**WHAT IS NEEDED**
Within this listing, how many lines include the word "bytes"? Only the number should be given.

**INFORMATION PROVIDED**
Lemma start_run cfg seed :
  let s0 := new_server cfg seed in
  start strerror inet_pton poller_valid backend_name s0 =
    if negb poller_valid then (Some ($"failed to create " ++ backend_name), s0)
    else match listen_on strerror inet_pton (bind_addr cfg) (port cfg) (backlog cfg) s0 with
         | (inl err, s1) => (Some err, set_listen (-1) s1)
         | (inr fd, s1) =>
             let s3 := reserved fd s1 in
             if k_poll_add (trace s3) fd false then (None, registered fd false ListenerCallback s3)
             else (Some $"failed to register the listener with the poller", record (APollAdd fd false false) s3)
         end.
Proof.
  cbv zeta. unfold start. destruct poller_valid; cbn [negb]; [|done]. rewrite bind_run. cbn [fst snd get].
  rewrite bind_run. set (s0 := new_server cfg seed). change (cfg_ s0) with cfg.
  destruct (listen_on_ok (bind_addr cfg) (port cfg) (backlog cfg) s0) as (t & [Hs _ _ _]).
  destruct (listen_on _ _ _ _ _ s0) as [[msg|fd] s1]; cbn [fst snd] in *; [by rewrite bind_run|].
  rewrite bind_run. cbn [fst snd modify]. rewrite bind_run.
  assert (reopen_spare_fd (set_listen fd s1) = (0 <=? spare_fd_ (reserved fd s1), set_spare
    (default (-1) (k_open (trace s1))) (record (AOpenNull (k_open (trace s1))) (set_listen fd s1)))) as -> by by subst s1.
  cbn [fst snd]. rewrite bind_run. cbn [fst snd modify].
  replace (set_timer _ _) with (reserved fd s1) by by subst s1. rewrite bind_run, loop_add_run. by destruct (k_poll_add _ fd false).
Qed.

(** A failed start leaves open only what the destructor closes. *)
Lemma start_failed cfg seed err :
  let r := start strerror inet_pton poller_valid backend_name (new_server cfg seed) in
  r.1 = Some err → opened (trace r.2) ⊆ dom (conns_ r.2) ∪ listen_set r.2 ∪ spare_set r.2 ∧ fault r.2 = false.
Proof.
  cbv zeta. rewrite start_run. destruct poller_valid; cbn [negb]; [|by set_solver].
  set (s0 := new_server cfg seed).
  destruct (listen_on_ok (bind_addr cfg) (port cfg) (backlog cfg) s0) as (t & [Hs _ _ Ho]).
  destruct (listen_on _ _ _ _ _ s0) as [[msg|fd] s1]; cbn [fst snd] in *.
  { intros _. subst s1. split; [|done]. cbn [trace set_listen extend]. rewrite Ho. set_solver. }
  destruct Ho as (Hpos & _ & Ho & _). change (opened (trace s0)) with (∅ : gset Z) in Ho.
  rewrite union_empty_r_L in Ho. destruct (reserved_ok fd s1) as [Hr _]; [by subst s1|].
  destruct (k_poll_add (trace (reserved fd s1)) fd false); [done|]. intros _. cbn [fst snd].
  split; [|by subst s1]. cbn [trace record]. rewrite opened_snoc. cbn [open_step]. rewrite Hr.
  change (listen_set (record _ _)) with (if 0 <=? fd then {[fd]} else ∅ : gset Z).
  replace (0 <=? fd) with true by lia. change (spare_set (record _ ?s)) with (spare_set s). set_solver.
Qed.

Lemma start_ok cfg seed :
  let r := start strerror inet_pton poller_valid backend_name (new_server cfg seed) in
  r.1 = None → started r.2 ∧ cfg_ r.2 = cfg.
Proof.
  cbv zeta. rewrite start_run. destruct poller_valid; cbn [negb]; [|done]. set (s0 := new_server cfg seed).
  destruct (listen_on_ok (bind_addr cfg) (port cfg) (backlog cfg) s0) as (t & [Hs Hw Hq Ho]).
  destruct (listen_on _ _ _ _ _ s0) as [[msg|fd] s1]; cbn [fst snd] in *; [done|].
  destruct Ho as (Hpos & _ & Ho & Hnb). change (opened (trace s0)) with (∅ : gset Z) in Ho.
  specialize (Hw eq_refl). simpl in Ho, Hw, Hnb. rewrite union_empty_r_L in Ho.
  destruct (reserved_ok fd s1) as [Ho3 Hns]; [by subst s1|].
  set (s3 := reserved fd s1) in *. set (r := k_open (trace s1)).
  destruct (k_poll_add (trace s3) fd false) eqn:Ea; [|done].
  cbn [fst snd]. intros _. split; [|by subst s1].
  assert (trace s3 = t ++ [AOpenNull r]) as Ht3 by by subst s1.
  assert (watched (trace s3) = ∅) as Hw3 by by rewrite Ht3, watched_snoc, Hw; destruct r.
  split; simpl.
  - by subst s1.
  - done.
  - exists seed. by subst s1.
  - by subst s1.
  - by subst s1.
  - by subst s1.
  - subst s1. simpl. by rewrite fmap_insert, fmap_empty.
  - change (watched (trace s3 ++ [APollAdd fd false true]) = {[fd := false]}).
    by rewrite watched_snoc, Hw3.
  - change (opened (trace s3 ++ [APollAdd fd false true]) = {[fd]} ∪ spare_set s3).
    by rewrite opened_snoc, Ho3.
  - exact Hns.
  - change (fd ∈ nonblocking (trace s3 ++ [APollAdd fd false true])).
    rewrite nonblocking_snoc, Ht3, nonblocking_snoc. simpl. unfold r.
    destruct (k_open (trace s1)) as [sp|] eqn:Er; [|done].
    destruct (kernel_open retries HK _ _ Er) as [_ Hspf]. assert (trace s1 = t) as Ht2 by by subst s1.
    rewrite Ht2, Ho in Hspf. set_solver.
  - change (orderly (trace s3 ++ [APollAdd fd false true])). apply orderly_snoc.
    split; [|change (watched (trace s3) !! fd = None); by rewrite Hw3].
    rewrite Ht3. apply orderly_snoc. split; [|done]. by apply (orderly_quiet []); [apply orderly_nil|].
  - change (Forall (λ a, waits_on a = None ∧ is_wait a = false) (trace s3 ++ [APollAdd fd false true])).
    rewrite Ht3, !Forall_app. split_and!; [|by repeat constructor..]. eapply Forall_impl; [exact Hq|]. by intros a (? & ? & _).
Qed.

End Start.

(** *** Reachable states *)
Section Reach.
Context {KE : Kernel} (retries : nat) (HK : kernel_ok retries).
Context (time : nat → Z) (Hclock : clock_ok time).
Context (layout : nat → gset bytes → list (list bytes)) (Hlayout : layout_ok layout).

Lemma run_inv n s : started s → inv None ∅ (run time layout retries n s).2.
Proof.
  intros Hs. unfold run. rewrite bind_run. apply run_loop_ok; [done|done|done|]. cbn [snd modify].
  by eapply inv_ext; [by apply started_inv|..].
Qed.
End Reach.
(* ===== verification/ServerSerial.v ===== *)
(** * The server runs a log

    At every moment the keyspace is what some [Log] makes of the first one, and
    what each connection has been sent, with what is pending, is what that log
    owes it; the calls in the log are the ones its bytes parse to.  The pieces:
    a connection's [session] of the trace, what each method of the server emits,
    and the preservation of [serial_ok] by each of them. *)
From S2P Require Import Prelude Buffer Digits Inline Parser Stream Writer Keyspace Expire Commands.
From S2P Require Import Options Spec Refine Handlers Dispatch Linear Spread Session Kernel Server Input Serial.
From S2P Require Import ServerInv.
Import Db (the_db, reads, mkWorld).

(** ** A connection's part of the trace *)
Definition session_step (fd : Z) (acc : Trace) (a : Action) : Trace :=
  match a with
  | AAccept _ (inr fd') => if fd' =? fd then [] else acc ++ [a]
  | _ => acc ++ [a]
  end.

(** What happened since [fd] was last accepted, and when that was. *)
Definition session (fd : Z) (t : Trace) : Trace := foldl (session_step fd) [] t.

Definition born (fd : Z) (t : Trace) : nat := length t - length (session fd t).

Definition chunk_of (fd : Z) (a : Action) : option bytes :=
  match a with ARead fd' (inr p) => if fd' =? fd then Some p else None | _ => None end.

(** What was read from [fd], read by read. *)
Definition chunks (fd : Z) (t : Trace) : list bytes := omap (chunk_of fd) t.

Lemma chunks_received fd t : concat (chunks fd t) = received fd t.
Proof.
  unfold chunks, received. induction t as [|a t IH]; [done|]. csimpl. rewrite <-IH.
  destruct a as [| | |fd' [e|p]| | | | | | | | | | | |]; try done. simpl. by destruct (fd' =? fd).
Qed.

(** Actions that do not accept, read or write [fd]. *)
Definition other (fd : Z) (a : Action) : Prop :=
  match a with
  | AAccept _ (inr fd') | ASend fd' _ _ | ARead fd' _ => fd' ≠ fd
  | _ => True
  end.

Definition stays (fd : Z) (a : Action) : Prop := if a is AAccept _ (inr fd') then fd' ≠ fd else True.

Lemma other_stays fd a : other fd a → stays fd a.
Proof. by destruct a as [| | | | |? []| | | | | | | | | |]. Qed.

Lemma session_app fd t u :
  Forall (stays fd) u → session fd (t ++ u) = session fd t ++ u ∧ born fd (t ++ u) = born fd t.
Proof.
  intros Hu. assert (session fd (t ++ u) = session fd t ++ u) as E.
  { unfold session. rewrite foldl_app. generalize (foldl (session_step fd) [] t).
    induction Hu as [|a u Ha _ IH]; intros l; [by rewrite app_nil_r|]. simpl. rewrite IH.
    assert (session_step fd l a = l ++ [a]) as ->; [|by rewrite <-(assoc_L (++))].
    destruct a as [| | | | |? []| | | | | | | | | |]; try done. simpl in *. by replace (_ =? fd) with false by lia. }
  split; [done|]. unfold born. rewrite E, !length_app. lia.
Qed.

**WRITTEN SOLUTION**
4